Like the rest of the squad, I could do nothing but watch as the mad NCO waded in with stick and fists. I willed Dempsey to swallow his pride and go down. At last one of the henchmen succeeded where Tashi had failed. He kicked furiously at the back of Dempsey’s legs, making him fall to the ground in a crumpled heap but still allowing him to contain the agony of his beating. He refused to show the usual tears of humiliation and this defiance was unbearable to Tashi, who was unable to comprehend the fact that one of the cowed and beaten men, calloused by years of starvation and humiliation, would refuse to beg for mercy under this demeaning abuse.
Tashi changed tack. He watched two of his lackeys kick Dempsey repeatedly. He then announced that another POW had to take part in the humiliation. This was a common depravity among them. They would make two prisoners face each other and swing punches until one of them fell.

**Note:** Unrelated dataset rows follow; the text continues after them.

Definition credentialFrom (r : Request) : string * credentialForm :=
  let h := TrimSpace (rq_Header r "Authorization") in
  if (h =? "")%string then ("", formNone)
  else
    let '(scheme, rest) := match cut_byte " " h with Some (a, b) => (a, b) | None => (h, "") end in
    let rest := TrimSpace rest in
    let kind := ToLowerU lower_unicode scheme in
    if (kind =? "bearer")%string || (kind =? "token")%string then
      if (rest =? "")%string then ("", formNone) else (rest, formBearer)
    else if (kind =? "basic")%string then basic_credential rest
    else if (rest =? "")%string && negb (knownScheme scheme) then (scheme, formRaw)
    else ("", formNone).
End credentials.

Definition bearerOf (r : Request) : option string :=
  let h := rq_Header r "Authorization" in
  match cut_prefix h "Bearer " with
  | Some auth => if (auth =? "")%string then None else Some auth
  | None => None
  end.

(** * Tokens *)

Record TokenHash := MkToken {
  tk_ID : string; tk_Hash : string; tk_ExpiresAt : option Z; tk_Scope : string;
  tk_Subject : string; tk_Issuer : string; tk_CreatedBy : string
}.

Definition expired (t : TokenHash) (now : Z) : bool :=
  match tk_ExpiresAt t with Some e => e <? now | None => false end.

(** The cache of the token table.  A list with no row is a nil slice, so an empty
    table is not cached. *)
Record tokenCache := MkTokenCache { tc_hashes : list TokenHash; tc_at : Z; tc_gen : Z }.

Definition tokenCacheTTL : Z := 30 * Second.

(** A write this process makes to the tokens, as minting, expiring and revoking do:
    when the statement commits, and when the counter is moved past it. *)
Record token_write := MkTokenWrite { w_at : Z; w_counted : Z }.

(** The counter at a time, an unsigned word. *)
Definition TokenGeneration (writes : list token_write) (t : Z) : Z :=
  Z.of_nat (length (List.filter (fun w => w_counted w <=? t) writes)) mod 2 ^ 64.

(** What one call of [all] meets: whether there is a database, its generation,
    the clock before and after, and what the query answers. *)
Record token_env := MkEnv {
  te_db : bool; te_gen : Z; te_now : Z; te_read : list TokenHash + string; te_loaded : Z
}.

Definition all (e : token_env) (c : tokenCache) : tokenCache * list TokenHash :=
  if negb (te_db e) then (c, [])
  else if (Time_Sub (te_now e) (tc_at c) <? tokenCacheTTL) && negb (length (tc_hashes c) =? 0)%nat
          && (te_gen e =? tc_gen c)
  then (c, tc_hashes c)
  else match te_read e with
       | inr _ => (c, tc_hashes c)
       | inl hashes => (MkTokenCache hashes (te_loaded e) (te_gen e), hashes)
       end.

I wondered who would be chosen and fervently hoped it would not be me. I could not have punched my friend in these circumstances. Tashi, however, strode to where Taffy Morgan was and jabbed him with the bamboo rod. ‘Yosh — anatowa’ he snarled at Taffy pointing to Dempsey and indicating the odious task in hand.
Taffy had still not recovered fully from his beating at Changi and was in a semi-stupor. His face was expressionless as he followed Tashi to the spot where his friend Dempsey stood, swaying weakly on quivering legs. Taffy took a long lingering look at the vicious Jap Corporal, who urged him on, bellowing the usual gutturals.
Tashi jabbed a finger at Dempsey and, at last, Taffy squared up to his mate. Dempsey raised his head, blood washing down his face, and nodded to Taffy to ‘Get on with it!’ He well understood the situation. Taffy met his friend’s eye and wasted no further time. He raised his calloused right hand and thumped Dempsey with all the strength he could muster in his own weakened state. Dempsey dropped like a stone.
It was obvious to all who watched that Dempsey would not rise for a while after being hit so hard and Tashi and his gloating serfs were convulsed with laughter and clapped their hands crying ‘Joto — Joto’ (Good, Good).
Taffy looked at me. As our eyes met I saw a glimmer there that had been absent for too long. His look clearly said that he had done what had to be done under the circumstances. Dempsey was having enforced rest, Tashi had been deprived of further depraved entertainment and Dempsey had surrendered to a British hand rather than a Japanese.